というように、公共サービスの基準を事細かに書いています。

 イギリスでは、公共サービスの苦情処理はそのようにすると、保守党が公約したわけです。さらに患者憲章(外来患者の待ち時間は30分以内などと規定)、郵便局憲章(待ち時間は5分以内、必要な用紙がないときは利用者に無料で郵送などと規定)のような個別憲章が多数公表されています。

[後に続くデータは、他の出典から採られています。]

(* ===== verification/Vip.v ===== *)
(** * Virtual IP generators (src/pkg/client/rootd/vip/vip.go) and the device's own
      address (src/pkg/vif/owned_address.go)

    A generator counts up from the bottom of its subnet and hands out only the
    lower half; the virtual network device takes one address from the upper half
    of the same range.  The counters are machine integers with wrap-around. *)
From S2P Require Import Prelude NetIP Bitfield Subnet SubnetSpec.

(** ** Conversions between addresses and integers *)
Definition ipV4FromInt (v : Z) : Addr :=
  AddrFrom4 [ u8 (Z.shiftr (Z.land v 0xff000000) 24); u8 (Z.shiftr (Z.land v 0x00ff0000) 16);
              u8 (Z.shiftr (Z.land v 0x0000ff00) 8); u8 (Z.land v 0x000000ff) ].

(** [uint32(v[0])<<24 | ... | uint32(v[3])]; [As4] panics on other families. *)
Definition join4 (v : list Z) : Z :=
  match v with
  | [a; b; c; d] => Z.lor (Z.lor (Z.lor (u32 (Z.shiftl a 24)) (u32 (Z.shiftl b 16))) (u32 (Z.shiftl c 8))) d
  | _ => 0
  end.
Definition intFromIPV4 (a : Addr) : option Z := v ← As4 a; Some (join4 v).

Definition split8 (v : Z) : list Z :=
  [ u8 (Z.shiftr (Z.land v 0xff00000000000000) 56); u8 (Z.shiftr (Z.land v 0x00ff000000000000) 48);
    u8 (Z.shiftr (Z.land v 0x0000ff0000000000) 40); u8 (Z.shiftr (Z.land v 0x000000ff00000000) 32);
    u8 (Z.shiftr (Z.land v 0x00000000ff000000) 24); u8 (Z.shiftr (Z.land v 0x0000000000ff0000) 16);
    u8 (Z.shiftr (Z.land v 0x000000000000ff00) 8); u8 (Z.land v 0x00000000000000ff) ].
Definition ipV6FromInts (hi lo : Z) : Addr := AddrFrom16 (split8 hi ++ split8 lo).

Definition join8 (v : list Z) : Z :=
  match v with
  | [a; b; c; d; e; f; g; h] =>
      Z.lor (Z.lor (Z.lor (Z.lor (Z.lor (Z.lor (Z.lor (u64 (Z.shiftl a 56)) (u64 (Z.shiftl b 48)))
        (u64 (Z.shiftl c 40))) (u64 (Z.shiftl d 32))) (u64 (Z.shiftl e 24))) (u64 (Z.shiftl f 16)))
        (u64 (Z.shiftl g 8))) h
  | _ => 0
  end.
Definition intsFromIPV6 (a : Addr) : Z * Z := (join8 (take 8 (As16 a)), join8 (drop 8 (As16 a))).

(** ** Generators *)
Record ip4Generator := { g4_subnet : Prefix; g4_alloc : Prefix; nextVirtualIP : Z }.
Record vip6Provider := { g6_subnet : Prefix; g6_alloc : Prefix; fixedHi : Z; nextLo : Z }.
Inductive Generator := G4 (g : ip4Generator) | G6 (g : vip6Provider).

Inductive vip_error := ErrExhausted (subnet : Prefix) | ErrNoVirtualSubnet (a : Addr).

Definition ip4_Next (v : ip4Generator) : ip4Generator * Go vip_error Addr :=
  let n := u32 (nextVirtualIP v + 1) in
  let v' := {| g4_subnet := g4_subnet v; g4_alloc := g4_alloc v; nextVirtualIP := n |} in
  let nxt := ipV4FromInt n in
  (v', if negb (p_Contains (g4_alloc v) nxt) then Fail (ErrExhausted (g4_subnet v)) else Ret nxt).

Definition vip6_Next (v : vip6Provider) : vip6Provider * Go vip_error Addr :=
  let n := u64 (nextLo v + 1) in
  let v' := {| g6_subnet := g6_subnet v; g6_alloc := g6_alloc v; fixedHi := fixedHi v; nextLo := n |} in
  let nxt := ipV6FromInts (fixedHi v) n in
  (v', if negb (p_Contains (g6_alloc v) nxt) then Fail (ErrExhausted (g6_subnet v)) else Ret nxt).

Definition gen_Next (g : Generator) : Generator * Go vip_error Addr :=
  match g with
  | G4 g => let '(g, r) := ip4_Next g in (G4 g, r)
  | G6 g => let '(g, r) := vip6_Next g in (G6 g, r)
  end.
Definition gen_Subnet (g : Generator) : Prefix :=
  match g with G4 g => g4_subnet g | G6 g => g6_subnet g end.
Definition gen_alloc (g : Generator) : Prefix :=
  match g with G4 g => g4_alloc g | G6 g => g6_alloc g end.

Definition NewGenerator (sn : Prefix) : Generator :=
  let lo := pfx_Addr (Masked sn) in
  let alloc := if pfx_Bits sn <? BitLen (pfx_Addr sn) then PrefixFrom lo (pfx_Bits sn + 1) else sn in
  if Is4 lo
  then G4 {| g4_subnet := sn; g4_alloc := alloc; nextVirtualIP := default 0 (intFromIPV4 lo) |}
  else let '(fixed, loInt) := intsFromIPV6 lo in
       G6 {| g6_subnet := sn; g6_alloc := alloc; fixedHi := fixed; nextLo := loInt |}.

(** ** Generators, one per family *)
Record Generators := { v4 : option Generator; v6 : option Generator; v4Subnet : Prefix; v6Subnet : Prefix }.

Definition NewGenerators (s4 s6 : Prefix) : Generators :=
  {| v4 := None; v6 := None; v4Subnet := s4; v6Subnet := s6 |}.

Definition EnsureFamily (g : Generators) (addr : Addr) : Generators :=
  if Is4 addr then
    match v4 g with
    | None => if p_IsValid (v4Subnet g)
              then {| v4 := Some (NewGenerator (v4Subnet g)); v6 := v6 g; v4Subnet := v4Subnet g; v6Subnet := v6Subnet g |}
              else g
    | Some _ => g
    end
  else
    match v6 g with
    | None => if p_IsValid (v6Subnet g)
              then {| v4 := v4 g; v6 := Some (NewGenerator (v6Subnet g)); v4Subnet := v4Subnet g; v6Subnet := v6Subnet g |}
              else g
    | Some _ => g
    end.

Definition Next (g : Generators) (forAddr : Addr) : Generators * Go vip_error Addr :=
  if Is4 forAddr then
    match v4 g with
    | None => (g, Fail (ErrNoVirtualSubnet forAddr))
    | Some gen => let '(gen, r) := gen_Next gen in
        ({| v4 := Some gen; v6 := v6 g; v4Subnet := v4Subnet g; v6Subnet := v6Subnet g |}, r)
    end
  else
    match v6 g with
    | None => (g, Fail (ErrNoVirtualSubnet forAddr))
    | Some gen => let '(gen, r) := gen_Next gen in
        ({| v4 := v4 g; v6 := Some gen; v4Subnet := v4Subnet g; v6Subnet := v6Subnet g |}, r)
    end.
(* ===== verification/GoText.v ===== *)
(** * Text: white space, fields and lines, as Go's [strings] and [bufio] see them

    White space is Unicode's: besides the six ASCII characters these are the runes U+0085,
    U+00A0, U+1680, U+2000 to U+200A, U+2028, U+2029, U+202F, U+205F and U+3000 in their
    UTF-8 form.  The first byte of such a rune is no continuation byte, so looking for them
    byte by byte finds the same ones as decoding the text. *)
From S2P Require Import Prelude GoStrings.
From Stdlib Require Import Ascii.

Definition byte_of (c : ascii) : Z := Z.of_N (N_of_ascii c).
Definition ascii_space (c : ascii) : bool := let n := byte_of c in ((9 <=? n) && (n <=? 13)) || (n =? 32).
Definition wide2 (a b : Z) : bool := (a =? 0xC2) && ((b =? 0x85) || (b =? 0xA0)).
Definition wide3 (a b c : Z) : bool :=
  ((a =? 0xE1) && (b =? 0x9A) && (c =? 0x80)) ||
  ((a =? 0xE2) && (b =? 0x80) && (((0x80 <=? c) && (c <=? 0x8A)) || (c =? 0xA8) || (c =? 0xA9) || (c =? 0xAF))) ||
  ((a =? 0xE2) && (b =? 0x81) && (c =? 0x9F)) ||
  ((a =? 0xE3) && (b =? 0x80) && (c =? 0x80)).
(** The number of bytes of the space that the text starts with, 0 if it starts with none. *)
Definition space_at (s : string) : nat :=
  match s with
  | EmptyString => 0
  | String a s =>
      if ascii_space a then 1
      else match s with
           | EmptyString => 0
           | String b s =>
               if wide2 (byte_of a) (byte_of b) then 2
               else match s with
                    | EmptyString => 0
                    | String c _ => if wide3 (byte_of a) (byte_of b) (byte_of c) then 3 else 0
                    end
           end
  end.

(** [strings.Fields]; [skip] counts the bytes left of a space, [cur] is the field so far. *)
Definition put_field (cur : string) (fs : list string) : list string := if bool_decide (cur = ""%string) then fs else cur :: fs.
Fixpoint fields_loop (s : string) (skip : nat) (cur : string) : list string :=
  match s with
  | EmptyString => put_field cur []
  | String c s' =>
      match skip with
      | S k => fields_loop s' k cur
      | O => match space_at s with
             | O => fields_loop s' 0 (cur +:+ String c EmptyString)
             | S k => put_field cur (fields_loop s' k EmptyString)
             end
      end
  end.
Definition Fields (s : string) : list string := fields_loop s 0 EmptyString.

(** [strings.TrimSpace]: white space off the left, then off the right. *)
Fixpoint trim_left (s : string) (skip : nat) : string :=
  match s with
  | EmptyString => EmptyString
  | String _ s' =>
      match skip with
      | S k => trim_left s' k
      | O => match space_at s with O => s | S k => trim_left s' k end
      end
  end.
Fixpoint trim_right (s : string) : string :=
  match s with
  | EmptyString => EmptyString
  | String c s' => if Nat.eqb (length (Fields s)) 0 then EmptyString else String c (trim_right s')
  end.
Definition TrimSpace (s : string) : string := trim_right (trim_left s 0).

(** [bufio.Scanner] with its default function: lines without their end, up to the first
    one that does not fit the largest buffer, which ends the scan with an error that a
    caller has to ask for. *)
Definition CR : ascii := "013".
Definition LF : ascii := "010".
Definition MaxScanTokenSize : nat := Z.to_nat 65536.
Definition dropCR (s : string) : string :=
  if Nat.eqb (String.length s) 0 then s
  else if bool_decide (str_drop (String.length s - 1) s = String CR EmptyString) then str_take (String.length s - 1) s else s.
Fixpoint raw_lines (s : string) : list string :=
  match s with
  | EmptyString => []
  | String c s =>
      if bool_decide (c = LF) then EmptyString :: raw_lines s
      else match raw_lines s with
           | [] => [String c EmptyString]
           | l :: ls => String c l :: ls
           end
  end.
Fixpoint scan_until (ls : list string) : list string :=
  match ls with
  | [] => []
  | l :: ls => if Nat.ltb (String.length l) MaxScanTokenSize then dropCR l :: scan_until ls else []
  end.
Definition scan_lines (s : string) : list string := scan_until (raw_lines s).

(** [strings.EqualFold], exact when one side is ASCII text: the only other runes that fold
    to ASCII letters are U+017F (bytes C5 BF, to s) and U+212A (bytes E2 84 AA, to k). *)
Fixpoint fold_case (s : string) : string :=
  match s with
  | EmptyString => EmptyString
  | String a s' =>
      match s' with
      | String b s'' =>
          if (byte_of a =? 0xC5) && (byte_of b =? 0xBF) then String "s" (fold_case s'')
          else match s'' with
               | String c s3 =>
                   if (byte_of a =? 0xE2) && (byte_of b =? 0x84) && (byte_of c =? 0xAA)
                   then String "k" (fold_case s3) else String (lower_ascii a) (fold_case s')
               | EmptyString => String (lower_ascii a) (fold_case s')
               end
      | EmptyString => String (lower_ascii a) EmptyString
      end
  end.
Definition EqualFold (s t : string) : bool := bool_decide (fold_case s = fold_case t).

(** ** Facts *)

(** Text without white space: no byte of it starts a space, whatever follows. *)
Definition token_char (c : ascii) : bool := let n := byte_of c in (33 <=? n) && (n <=? 126).
Fixpoint is_token (s : string) : bool :=
  match s with
  | EmptyString => true
  | String c s => token_char c && is_token s
  end.
Definition token (s : string) : Prop := s <> ""%string /\ is_token s = true.
Global Instance token_dec s : Decision (token s).
Proof. unfold token. apply _. Defined.

Lemma token_no_space c s : token_char c = true -> space_at (String c s) = 0%nat.
Proof.
  unfold token_char, space_at, ascii_space, wide2, wide3. intros Hc. bools.
  assert (E1 : (9 <=? byte_of c) && (byte_of c <=? 13) || (byte_of c =? 32) = false).
  { destruct (Z.leb_spec (byte_of c) 13), (Z.eqb_spec (byte_of c) 32); lia. }
  rewrite E1. destruct s as [|b s]; [done|].
  assert (E2 : forall n, 127 <= n -> (byte_of c =? n) = false) by (intros n Hn; apply Z.eqb_neq; lia).
  rewrite (E2 0xC2) by lia. cbn [andb]. destruct s; [done|]. rewrite !(E2 0xE1), !(E2 0xE2), !(E2 0xE3) by lia. done.
Qed.
Lemma space_space s : space_at (String " " s) = 1%nat.
Proof. done. Qed.

Lemma fields_token w s cur : is_token w = true -> fields_loop (w +:+ s) 0 cur = fields_loop s 0 (cur +:+ w).
Proof.
  revert cur. induction w as [|c w IH]; intros cur Hw; [by rewrite str_app_nil|]. cbn in Hw. bools.
  rewrite str_app_cons. cbn [fields_loop]. rewrite token_no_space by done. rewrite IH by done. by rewrite str_app_assoc.
Qed.
(** Words separated by single spaces are the fields of a text. *)
Lemma Fields_Join ws : Forall token ws -> Fields (Join ws " ") = ws.
Proof.
  unfold Fields. intros Hw. induction Hw as [|w ws [Hne Ht] Hws IH]; [done|]. destruct ws as [|w2 ws].
  - cbn [Join]. rewrite <- (str_app_nil w) at 1. rewrite fields_token by done. cbn [fields_loop]. unfold put_field. by rewrite bool_decide_false.
  - change (Join (w :: w2 :: ws) " ") with (w +:+ " " +:+ Join (w2 :: ws) " "). rewrite fields_token by done.
    rewrite str_app_cons. cbn [fields_loop]. rewrite space_space. change ("" +:+ w) with w. change ("" +:+ Join (w2 :: ws) " ") with (Join (w2 :: ws) " ").
    rewrite IH. unfold put_field. by rewrite bool_decide_false.
Qed.

Lemma raw_lines_line l s : no_char LF l -> raw_lines (l +:+ String LF s) = l :: raw_lines s.
Proof.
  induction l as [|c l IH]; intros Hl; [done|]. apply no_char_cons in Hl as [Hc Hl]. rewrite str_app_cons. cbn [raw_lines].
  rewrite bool_decide_false by done. by rewrite IH.
Qed.
(** ** Serving a request *)

Definition answer_result : Type := list ref * Z * option resolve_err * Server.

(** [resolveMapping]; [None] inside is errNoMapping. *)
Definition resolveMapping (lookup : Question -> Server -> Go Empty_set answer_result) (q : Question) (s : Server)
    : Go Empty_set (option answer_result) :=
  if negb (bool_decide (q_Qtype q ∈ [TypeA; TypeAAAA; TypeCNAME])) then mret None
  else match mappingsMap s !! q_Name q with
  | None => mret None
  | Some alias =>
      match ParseAddr alias with
      | Some ip =>
          let rrs := if (q_Qtype q =? TypeA) && Is4 ip then [mkRR (q_Name q) TypeA ClassINET dnsTTL (rA (AsSlice ip))]
                     else if (q_Qtype q =? TypeAAAA) && Is6 ip then [mkRR (q_Name q) TypeAAAA ClassINET dnsTTL (rAAAA (AsSlice ip))]
                     else [] in
          let '(rs, s) := alloc rrs s in mret (Some (rs, RcodeSuccess, None, s))
      | None =>
          let '(cname, s) := alloc [mkRR (q_Name q) TypeCNAME ClassINET dnsTTL (rCNAME alias)] s in
          if q_Qtype q =? TypeCNAME then mret (Some (cname, RcodeSuccess, None, s))
          else
            '(rs, rCode, err, s) ← lookup (mkQ alias (q_Qtype q) (q_Qclass q)) s;
            mret (Some (match err with None => cname ++ rs | Some _ => rs end, rCode, err, s))
      end
  end.

(** The name without a drop suffix: the first suffix that leaves a dot at the end. *)
Fixpoint drop_suffix (name : string) (sfxs : list string) : string :=
  match sfxs with
  | [] => name
  | sfx :: sfxs =>
      if HasSuffix name sfx then
        let n := TrimSuffix name sfx in
        if Nat.ltb 1 (String.length n) && HasSuffix n "." then n else drop_suffix name sfxs
      else drop_suffix name sfxs
  end.

(** What a request ends with: a reply with the records referred to, or the fallback
    server is asked for a name. *)
Inductive served := Reply (rCode : Z) (answer : list ref) | Fallback (name : string).

(** The deferred restoration of the original name in the answer's headers. *)
Definition restore_names (from to : string) (rs : list ref) (s : Server) : Server :=
  set_store (sv_cache s)
    (foldl (fun h r => alter (fun rr => if bool_decide (rr_Name rr = from) then mkRR to (rr_Rrtype rr) (rr_Class rr) (rr_Ttl rr) (rr_data rr) else rr) r h)
       (sv_heap s) rs) s.

Definition count_request (s : Server) : Server :=
  mkServer (ExcludeSuffixes s) (IncludeSuffixes s) (Excludes s) (Mappings s) (mappingsMap s) (VIFAddress s) (dropSuffixes s)
    (routes s) (search s) (clusterDomain s) (namespaceDomain s) (hasFallback s) (requestCount s + 1) (sv_cache s) (sv_heap s).

(** The part of [ServeDNS] after the name was changed: [q] has the new name. *)
Definition serve_lookup (clientLookup : Question -> Server -> Go Empty_set answer_result) (q : Question) (s : Server) : Go Empty_set answer_result :=
  if bool_decide (q_Qtype q ∈ [TypeA; TypeAAAA; TypeCNAME]) then
    m ← resolveMapping clientLookup q s;
    match m with Some r => mret r | None => clientLookup q s end
  else if (q_Qtype q =? TypePTR) && bool_decide (VIFAddress s <> None /\ PtrAddress (q_Name q) = VIFAddress s) then
    let '(rs, s) := alloc [NewHeader (q_Name q) (q_Qtype q) (rPTR (clusterDomain s))] s in mret (rs, RcodeSuccess, None, s)
  else clientLookup q s.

 日本で市民憲章といえば「恵まれた自然を大切にし、清潔で美しいまちをつくります」などと標語を五つほど並べるのが通り相場。しかしイギリスの市民憲章は、1215年の「マグナ・カルタ(大憲章)」(封建貴族がジョン王の圧政に抵抗して恣意的課税の禁止などを承認させた文書で、英国憲法の原点の一つ)までさかのぼれる市民の権利宣言ともいえるのです。

政策本位の政治に

Question候補者がマニフェストを掲げることは、
選挙や政治にどんな影響を与えるでしょうか?

Answer有権者にとっては、候補者が訴える政策の実現可能性が明確になり、投票する際の判断材料になります。前回の選挙時のマニフェストは候補者の勤務評定《きんむひょうてい》にも使えます。知名度や人気は高いがマニフェストがない、つまり政策がない候補者を見抜くことも容易になるでしょう。

 候補者にとっては、抽象的な公約では「そういう意味ではなく解釈の違いだ」「その方向で努力をしたことは事実」というような言い逃れができたのが、数値を書き込んだマニフェストでは実現できなかったとき責任を問われることになります。候補者の責任はより重くなり、政策本位の政治が期待できます。

 もっとも問題もあります。マニフェストをインターネットで公開することはできますが、冊子にして選挙中に配ると公職選挙法に抵触してしまいます。この点では法改正も視野に入れて議論すべきでしょう。